The Senate Finance Committee on Thursday approved legislation empowering states to create public insurance plans that would negotiate rates on behalf of some of their poorest residents.
The proposal, sponsored by Sen. Maria Cantwell (D-Wash.), would allow states to create “basic health plans” catering to those earning between 133 percent and 200 percent of poverty. The bill is designed to ease the budget squeeze on some states with generous Medicaid programs – states which would otherwise be forced to pay a portion of the Medicaid costs for the same people.
Importantly, the bill would also empower states to negotiate with physicians, hospitals and other providers in search of affordable care. “It is a public plan, but negotiated with the private sector,” Cantwell said.

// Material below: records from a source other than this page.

(** * codemirror-blocks: the block/text synchronisation engine

    A shallow embedding of the [CodeMirrorBlocks] class (the second document
    of src/ui/Toolbar.js): mode switching, decoration marks, navigation,
    in-place literal editing, quarantined insertion and drag-and-drop
    relocation, together with the part of the CodeMirror text buffer and of
    the DOM that the class drives.

    The class is imperative JavaScript.  It is embedded as a state-and-
    exception monad over one [State] record: the editor buffer, the DOM
    elements (a store, because elements are shared and mutated in place),
    the event objects, the pending [setTimeout] callbacks and a trace of
    the externally visible calls.

    The file has two parts.  The first holds the definitions: the buffer,
    the values, the state and its monad, the methods of the class in the
    order of the source, the vocabulary of the statements, and a small
    instance (a parser of blank-separated words) for the examples.  The
    second holds the proofs: facts about the buffer, frame rules for the
    monad, and then the properties of the class, feature by feature. *)

From Stdlib Require Import Ascii String.
From Stdlib Require Import List.
From stdpp Require Import base option list strings gmap.

Local Open Scope string_scope.
Local Open Scope list_scope.
Local Open Scope nat_scope.

(** * Definitions *)

(** ** Text and positions *)

(** Buffer text is a sequence of characters; class names, element ids and
    option keys stay [string]s. *)
Definition Text := list ascii.

Definition txt (s : string) : Text := list_ascii_of_string s.

Definition newline : ascii := "010"%char.

Definition is_newline (c : ascii) : bool := bool_decide (c = newline).

(** A CodeMirror position [{line, ch}], zero based. *)
Record Pos := mkPos { line : nat; ch : nat }.

Global Instance Pos_eq_dec : EqDecision Pos.
Proof. solve_decision. Defined.

(** ** The text buffer

    Modelled from the spec: the text buffer is the external CodeMirror
    document ("range-addressed read/replace").  Its positions are clipped
    into the document before use, [indexFromPos] counts the characters that
    precede a position (one per line separator), and [replaceRange] splices
    the text between the two clipped positions, swapping them when they come
    in the wrong order. *)
Module Buffer.

(** [indexFromPos doc {line, ch}]: walk the text; a line that is too short
    clips [ch] to its end, a line beyond the last one clips to the end of
    the document. *)
Fixpoint indexFrom (doc : Text) (l c : nat) : nat :=
  match doc with
  | [] => 0
  | x :: rest =>
      if is_newline x then
        match l with
        | 0 => 0
        | S l' => S (indexFrom rest l' c)
        end
      else
        match l, c with
        | 0, 0 => 0
        | 0, S c' => S (indexFrom rest 0 c')
        | S _, _ => S (indexFrom rest l c)
        end
  end.

Definition indexFromPos (doc : Text) (p : Pos) : nat :=
  indexFrom doc (line p) (ch p).

(** A position that names a place of the document as it is: its line
    exists and its column is within that line (clipping leaves it alone). *)
Fixpoint validAt (doc : Text) (l c : nat) : bool :=
  match doc with
  | [] => bool_decide (l = 0) && bool_decide (c = 0)
  | x :: rest =>
      if is_newline x then
        match l with
        | 0 => bool_decide (c = 0)
        | S l' => validAt rest l' c
        end
      else
        match l, c with
        | 0, 0 => true
        | 0, S c' => validAt rest 0 c'
        | S _, _ => validAt rest l c
        end
  end.

Definition validPos (doc : Text) (p : Pos) : bool :=
  validAt doc (line p) (ch p).

(** The splice between two character offsets. *)
Definition splice (doc : Text) (i j : nat) (t : Text) : Text :=
  take i doc ++ t ++ drop j doc.

(** [doc.replaceRange(text, from, to)]; [to] omitted means [from]. *)
Definition replaceRange (doc : Text) (t : Text) (from : Pos) (to : option Pos)
  : Text :=
  let i := indexFromPos doc from in
  let j := match to with Some p => indexFromPos doc p | None => i end in
  if decide (j < i) then splice doc j i t else splice doc i j t.

(** [doc.getRange(from, to)] with the default line separator: the text
    between the two clipped positions, empty when they come in the wrong
    order. *)
Definition getRange (doc : Text) (from to : Pos) : Text :=
  drop (indexFromPos doc from) (take (indexFromPos doc to) doc).

(** Two edits of non-overlapping ranges taken against the original
    offsets at once: [i1, j1) becomes [t1], [i2, j2) becomes [t2], with
    [j1 <= i2].  This definition follows the words of the specification
    ("computing both replacements against the original offsets
    simultaneously"). *)
Definition simultaneous (doc : Text) (i1 j1 : nat) (t1 : Text)
    (i2 j2 : nat) (t2 : Text) : Text :=
  take i1 doc ++ t1 ++ drop j1 (take i2 doc) ++ t2 ++ drop j2 doc.

End Buffer.

(** ** Values of the program *)

(** DOM elements and event objects are shared and mutated in place: they
    live in stores and are passed around by reference. *)
Definition ElId := nat.
Definition EvId := nat.

(** [document.body]. *)
Definition document_body : ElId := 0.

Inductive Exn :=
  | TypeError (msg : string)     (* a property read on null or undefined *)
  | Error (msg : string)         (* [new Error(msg)] *)
  | ParserError (msg : string)   (* whatever the parser throws *)
  | DOMException (name : string). (* thrown by the DOM, by its name *)

Global Instance Exn_eq_dec : EqDecision Exn.
Proof. solve_decision. Defined.

(** A node of the parsed tree, with the fields this class reads:
    [id], [type], [from], [to], the bound element [el] and the bookmark
    stored by [insertionQuarantine]. *)
Record Node := mkNode {
  node_id : string;
  node_type : string;
  node_from : Pos;
  node_to : Pos;
  node_el : ElId;
  node_quarantine : option nat;
}.

Global Instance Node_eq_dec : EqDecision Node.
Proof. solve_decision. Defined.

(** What [getNodeAfter] and [getNodeBefore] start from: the selected
    node, or the cursor position. *)
Inductive NodeOrCursor :=
  | AtNode (n : Node)
  | AtCursor (p : Pos).

(** The tree object the parser returns: its root nodes, the map from ids
    to nodes, and its two navigation methods. *)
Record AST := mkAST {
  rootNodes : list Node;
  nodeMap : gmap string Node;
  getNodeAfter : NodeOrCursor → option Node;
  getNodeBefore : NodeOrCursor → option Node;
}.

(** The closures the class installs as [onblur] / [onkeydown]. *)
Inductive Closure :=
  | CSaveEdit (node : Node) (nodeEl : ElId)
  | CSaveWhiteSpace (whiteSpaceEl : ElId)
  | CHandleEditKeyDown (self : ElId).

(** The callbacks handed to [setTimeout]. *)
Inductive Timer :=
  | TEditLiteral (node : Node) (ev : EvId).

Record Element := mkElement {
  el_id : string;                (* the id attribute *)
  el_classList : list string;
  el_parents : list ElId;        (* parentNode, its parentNode, ... *)
  el_line : option nat;          (* the 'line' attribute, when present *)
  el_ch : option nat;            (* the 'ch' attribute, when present *)
  el_innerText : Text;
  el_title : string;
  el_cssText : string;
  el_contentEditable : bool;
  el_oldText : option Text;
  el_onblur : option Closure;
  el_onkeydown : option Closure;
}.

Record Event := mkEvent {
  ev_type : string;
  ev_target : ElId;
  ev_pageX : nat;
  ev_pageY : nat;
  ev_which : ascii;                      (* the typed character's code *)
  ev_clipboard : Text;                   (* clipboardData 'text/plain' *)
  ev_data : list (string * Text);        (* dataTransfer, by format *)
  ev_effectAllowed : string;
  ev_dragImage : option ElId;
  ev_defaultPrevented : bool;
  ev_propagationStopped : bool;
}.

The new plan would be optional, Cantwell emphasized, with states participating only at their own discretion. “The state is in the driver’s seat,” she said.
Republicans weren’t convinced. They blasted a stipulation that those qualifying for the new plan wouldn’t be eligible for federal subsidies to buy different insurance coverage on the state exchange. “There is no choice for people if a state decides to do this,” said Sen. Jon Kyl (R-Ariz.).
There were additional concerns. Kyl and Sen. John Cornyn (R-Texas) both worried that, by draining the exchange of a chunk of beneficiaries, the risk pool would shrink, thereby raising premiums on everyone else. “This seems to me to be moving in the wrong direction,” Cornyn said.
Supporters of the Cantwell proposal hope it will solve a dilemma facing states under the health reform proposal moving through the Finance Committee. That bill hikes minimum Medicaid eligibility to 133 percent of poverty, but also requires states to maintain their current eligibility levels even if they’re well above 133 percent. Some states are concerned that, with Medicaid enrollment rising amid the recession, the mandate to keep eligibility steady will break their already bursting budgets. The Cantwell amendment will shift a percentage of those states’ Medicaid populations into a separate plan funded with federal subsidies.
The Congressional Budget Office has yet to estimate the cost of Cantwell’s proposal — a situation prompting Republicans to claim that it shouldn’t get a vote.
Sen. Jim Bunning (R-Ky.) called on Baucus to rule the amendment out of order until the CBO score is known. Baucus refused. “This amendment is structured in a way to save money,” he said. “Therefore it is in order.”
“We don’t know that,” Bunning snapped.
The vote was 12 to 11. Sen. Blanche Lincoln (D-Ark.) was the only member to cross party lines, joining all Republicans in opposing the bill.